早乙女哲哉先生は日本で一番、世界でも一番の天ぷら職人だと言えます。先生のところに勉強に来たり、修行に来たりした弟子は誰でも早乙女先生になりたいという憧れや気持ちの強い人たちです。わたしも先生に会いに行くという強い行動力と勇気を持って、自分が修行したいという夢を先生に伝えました。だから、先生は私を受け入れてくださったと思います。
修行時代: 挫折とブレイクスルーの連発
修行はやっぱり大変でした。もう挫折だらけ、うまくいかないことだらけ、困ったことだらけでした。頭の中ではうまくいくイメージはありますが、実際やってみると、その通りに行くことは本当に少ないです。それで、うまくいかないのはどうしてだろうと常に悩んでいました。天ぷらを揚げることだけでなく、人間関係の悩みもありました。私たちは天ぷらレストランなので、常にお客様の相手があります。お客様のために、何ができるんだろうかと考えていました。自分には足りないことだらけだったので、たくさん悩んでいました。

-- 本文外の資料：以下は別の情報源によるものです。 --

(* ===== verification/Stdio.v ===== *)
(** * The progress stream ([pkg/stdio])

    [StdioProxy] is the file that BuildKit's progress printer writes to: every write becomes
    an [IO] packet on the stream of the build and waits for its acknowledgement.  The other
    way the host sends terminal commands, which the filter of the stage carries out.  The
    pseudo terminal and the JSON decoder are parameters. *)

From Stdlib Require Import Ascii.
From S2P Require Import Prelude GoStrings Api Stream.

Record TerminalCommand := { CommandType : string; Code : string; Rows : Z; Cols : Z }.
Record WinSize := { Height : Z; Width : Z }.

(** A [console.Console]: what its methods return. *)
Record Console := { con_Resize : WinSize → option error; con_Fd : Z; con_Close : option error }.

Definition ErrNotATTY : error := Sentinel "not a tty".
Definition ErrWriteOnlyStream : error := Sentinel "stdio stream is write-only".

(** The length of the buffer, [1<<20]. *)
Definition stdio_buf : nat := Z.to_nat (Z.shiftl 1 20).

(** [sp_buf] is the part of the buffer that was written; the rest of its [stdio_buf] bytes
    is zero. *)
Record StdioProxy := { sp_console : option Console; sp_s : string; sp_buf : bytes }.

Definition NewStdioProxy (NewPty : res (Console * string)) (tty : bool) : res StdioProxy :=
  if tty then
    match NewPty with
    | Err e => Err e
    | Ok (c, s) => Ok {| sp_console := Some c; sp_s := s; sp_buf := [] |}
    end
  else Ok {| sp_console := None; sp_s := ""; sp_buf := [] |}.

(** ** Terminal commands *)

Section stdio.
Context (json_Unmarshal : bytes → res TerminalCommand).

Definition decodeTerminalCommand (encoded : string) : res TerminalCommand :=
  payload ← RawStdDecodeString encoded; json_Unmarshal payload.

(** The result, and the sizes the console was set to. *)
Definition resizeTerminal (r : StdioProxy) (rows columns : Z) : option error * list WinSize :=
  match sp_console r with
  | None => (Some ErrNotATTY, [])
  | Some c =>
      if bool_decide (rows ≤ 0)%Z || bool_decide (columns ≤ 0)%Z then (None, [])
      else let size := {| Height := u16 rows; Width := u16 columns |} in (con_Resize c size, [size])
  end.

Definition handleTerminalCommand (r : StdioProxy) (command : TerminalCommand) : option error * list WinSize :=
  if bool_decide (Code command = "winch") then resizeTerminal r (Rows command) (Cols command)
  else if bool_decide (Code command = "ack") then (None, [])
  else (Some (Errorf "invalid terminal command: %s" [Code command]), []).

Definition stdio_filter_effect (r : StdioProxy) (c : ClientStream) : option error * list WinSize :=
  match GetCommand c with
  | None => (Some ErrIgnorePacket, [])
  | Some command =>
      match decodeTerminalCommand (run_Command command) with
      | Err _ => (Some ErrIgnorePacket, [])
      | Ok t => if bool_decide (CommandType t = "terminal") then handleTerminalCommand r t else (Some ErrIgnorePacket, [])
      end
  end.

(** [StdioProxy.Filter]: [None] for acceptance. *)
Definition stdio_Filter (r : StdioProxy) : FilterFn := λ c, (stdio_filter_effect r c).1.

(** A packet that the stage takes is a terminal command; it is an acknowledgement, or a
    change of size on a console. *)
Lemma stdio_Filter_accepts r c : stdio_Filter r c = None →
  ∃ cmd t, GetCommand c = Some cmd ∧ decodeTerminalCommand (run_Command cmd) = Ok t ∧ CommandType t = "terminal" ∧
    (Code t = "ack" ∨ Code t = "winch" ∧ is_Some (sp_console r)).
Proof.
  unfold stdio_Filter, stdio_filter_effect. destruct (GetCommand c) as [cmd|]; [|done].
  destruct (decodeTerminalCommand (run_Command cmd)) as [t|] eqn:Ed; [|done]. case_bool_decide as Ht; [|done].
  intros H. exists cmd, t. do 3 (split; [done|]). unfold handleTerminalCommand, resizeTerminal in H.
  case_bool_decide as Hw; [right; split; [done|]; by destruct (sp_console r)|]. case_bool_decide; [by left|done].
Qed.

(** Sizes given to the console fit 16 bits, and only positive sizes are given. *)
Lemma resize_sizes r c size : size ∈ (stdio_filter_effect r c).2 →
  (0 ≤ Height size < 2^16 ∧ 0 ≤ Width size < 2^16)%Z ∧ is_Some (sp_console r).
Proof.
  unfold stdio_filter_effect, handleTerminalCommand, resizeTerminal.
  repeat case_match; simpl; try set_solver. intros ->%list_elem_of_singleton. split; [|by eexists].
  split; apply Z.mod_pos_bound; lia.
Qed.
End stdio.

(** ** The file *)

Definition stdio_Read (r : StdioProxy) (p : bytes) : nat * option error := (0, Some ErrWriteOnlyStream).

Definition io_packet (id : string) (data : bytes) : ServerStream :=
  {| s_BuildId := id; s_PacketType := Some (SIo {| io_Type := STDERR; io_Data := data |}) |}.

(** [Write] with the fresh [id]: the packet holds the slice [r.buf[0:len(p)]], which the next
    write overwrites; [request] is the result of [Request], which returns without an error
    only after the acknowledgement, when the packet has left.  [None] is the slice out of
    range. *)
Definition stdio_Write (request : ServerStream → option error) (id : string) (r : StdioProxy) (p : bytes) :
    option (StdioProxy * ServerStream * (nat * option error)) :=
  let buf := take stdio_buf p ++ drop (length p) (sp_buf r) in
  let r' := {| sp_console := sp_console r; sp_s := sp_s r; sp_buf := buf |} in
  if bool_decide (length p ≤ stdio_buf) then
    let data := take (length p) buf in
    let m := io_packet id data in
    Some (r', m, match request m with Some e => (0, Some e) | None => (length data, None) end)
  else None.

Definition stdio_String : string := "stdio".
Definition stdio_Name : string := stdio_String.
Definition stdio_Fd (r : StdioProxy) : Z := match sp_console r with Some c => con_Fd c | None => 0 end.
Definition stdio_Close (r : StdioProxy) : option error := match sp_console r with Some c => con_Close c | None => None end.

(** A printer that writes [ws] and stops at the first error: the packets it handed to [Request]. *)
Fixpoint stdio_print (request : ServerStream → option error) (uuid : nat → string) (k : nat) (r : StdioProxy) (ws : list bytes) :
    option (list ServerStream * option error) :=
  match ws with
  | [] => Some ([], None)
  | p :: ws =>
      match stdio_Write request (uuid k) r p with
      | None => None
      | Some (_, m, (_, Some e)) => Some ([m], Some e)
      | Some (r', m, (_, None)) =>
          match stdio_print request uuid (S k) r' ws with
          | Some (ms, e) => Some (m :: ms, e)
          | None => None
          end
      end
  end.

(** One write sends its own bytes, whatever the buffer held, and reports them all; only a
    write of more than the buffer fails to. *)
Lemma stdio_Write_spec request id r p :
  match stdio_Write request id r p with
  | None => stdio_buf < length p
  | Some (_, m, (n, e)) => length p ≤ stdio_buf ∧ m = io_packet id p ∧ e = request m ∧ (e = None → n = length p)
  end.
Proof.
  unfold stdio_Write. case_bool_decide as Hl; [|lia].
  assert (Ht : take (length p) (take stdio_buf p ++ drop (length p) (sp_buf r)) = p).
  { rewrite (take_ge p stdio_buf) by done. by rewrite take_app_length. }
  rewrite Ht. by destruct (request (io_packet id p)) eqn:E.
Qed.

(** C39. Progress output is requested as it was printed, whatever [Request] returns for each packet
    and whatever the buffer held before.  A printer that gets through all its writes has requested
    exactly one [STDERR] packet per write, in order, with the bytes of that write and none of an
    earlier one, and the host has acknowledged each of them.  One that stops with an error has
    done so for the writes before, each acknowledged, and the error is that of the request of the
    next one, its last.  It panics exactly at a write of more than one mebibyte, if the host has
    acknowledged the writes before it. *)
Theorem stdio_print_exact (request : ServerStream → option error) (uuid : nat → string) (r : StdioProxy) (k : nat) (ws : list bytes) :
  let packet i p := io_packet (uuid (k + i)) p in
  let acknowledged done := Forall (λ p, length p ≤ stdio_buf) done ∧ Forall (λ m, request m = None) (imap packet done) in
  match stdio_print request uuid k r ws with
  | Some (ms, None) => acknowledged ws ∧ ms = imap packet ws
  | Some (ms, Some e) => ∃ done p rest, ws = done ++ p :: rest ∧ acknowledged done ∧ length p ≤ stdio_buf ∧
      request (packet (length done) p) = Some e ∧ ms = imap packet (done ++ [p])
  | None => ∃ done p rest, ws = done ++ p :: rest ∧ acknowledged done ∧ stdio_buf < length p
  end.
Proof.
  revert r k. induction ws as [|p ws IH]; intros r k; simpl; [done|].
  pose proof (stdio_Write_spec request (uuid k) r p) as Hw.
  destruct (stdio_Write _ (uuid k) r p) as [[[r' m] [n e]]|]; [|by exists [], p, ws].
  destruct Hw as (Hp & -> & He & _).
  assert (Hk : ∀ l : list bytes, imap (λ i p, io_packet (uuid (S k + i)) p) l = imap (λ i p, io_packet (uuid (k + S i)) p) l).
  { intros l. apply imap_ext. intros i x _. simpl. by rewrite Nat.add_succ_r. }
  destruct e as [e|].
  { exists [], p, ws. simpl. rewrite Nat.add_0_r. by split_and!. }
  assert (Hcons : ∀ l, Forall (λ p, length p ≤ stdio_buf) l ∧ Forall (λ m, request m = None) (imap (λ i p, io_packet (uuid (S k + i)) p) l) →
    Forall (λ p, length p ≤ stdio_buf) (p :: l) ∧ Forall (λ m, request m = None) (imap (λ i p, io_packet (uuid (k + i)) p) (p :: l))).
  { intros l [H1 H2]. split; [by constructor|]. rewrite imap_cons, Nat.add_0_r. constructor; [done|]. rewrite Hk in H2. exact H2. }
  specialize (IH r' (S k)). cbv zeta in IH. destruct (stdio_print _ uuid (S k) r' ws) as [[ms [e|]]|].
  - destruct IH as (dn & p' & rest & -> & Hack & Hp' & Hreq & ->). exists (p :: dn), p', rest. split_and!; [done|by apply Hcons..|done| |].
    + simpl. by rewrite Nat.add_succ_r.
    + rewrite Hk. simpl. by rewrite Nat.add_0_r.
  - destruct IH as [Hack ->]. split; [by apply Hcons|]. by rewrite Nat.add_0_r, Hk.
  - destruct IH as (dn & p' & rest & -> & Hack & Hp'). exists (p :: dn), p', rest. split_and!; [done|by apply Hcons..|done].
Qed.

私が東京で修行をしている時はまだ独身なので、相談できる人がいなかったです。誰にも話せないこともたくさんありました。悩みが心の中に溜まりすぎて、挫折を感じていました。自分はどうしたらいいかわからないぐらいにまでなってしまって、先生に何度も修行やめさせてもらいたいとお話しました。修行をやめたくはなかったのですが、修行の厳しさについていけない、修行をやめますというのも二回話しました。そうすると、早乙女先生は三日間ぐらい仕事来なくていいから、遊んでおいでと言われました。もちろん悩んでいましたから、遊びには行けなかったのですが、三日間ぐらい何もしないで家でよく考えました。「俺、こんなに根性弱くないよな」と思うと、新幹線で東京に来た時の気持ちが思い出され、もう一回向かうぞという気持ちが燃え上がりました。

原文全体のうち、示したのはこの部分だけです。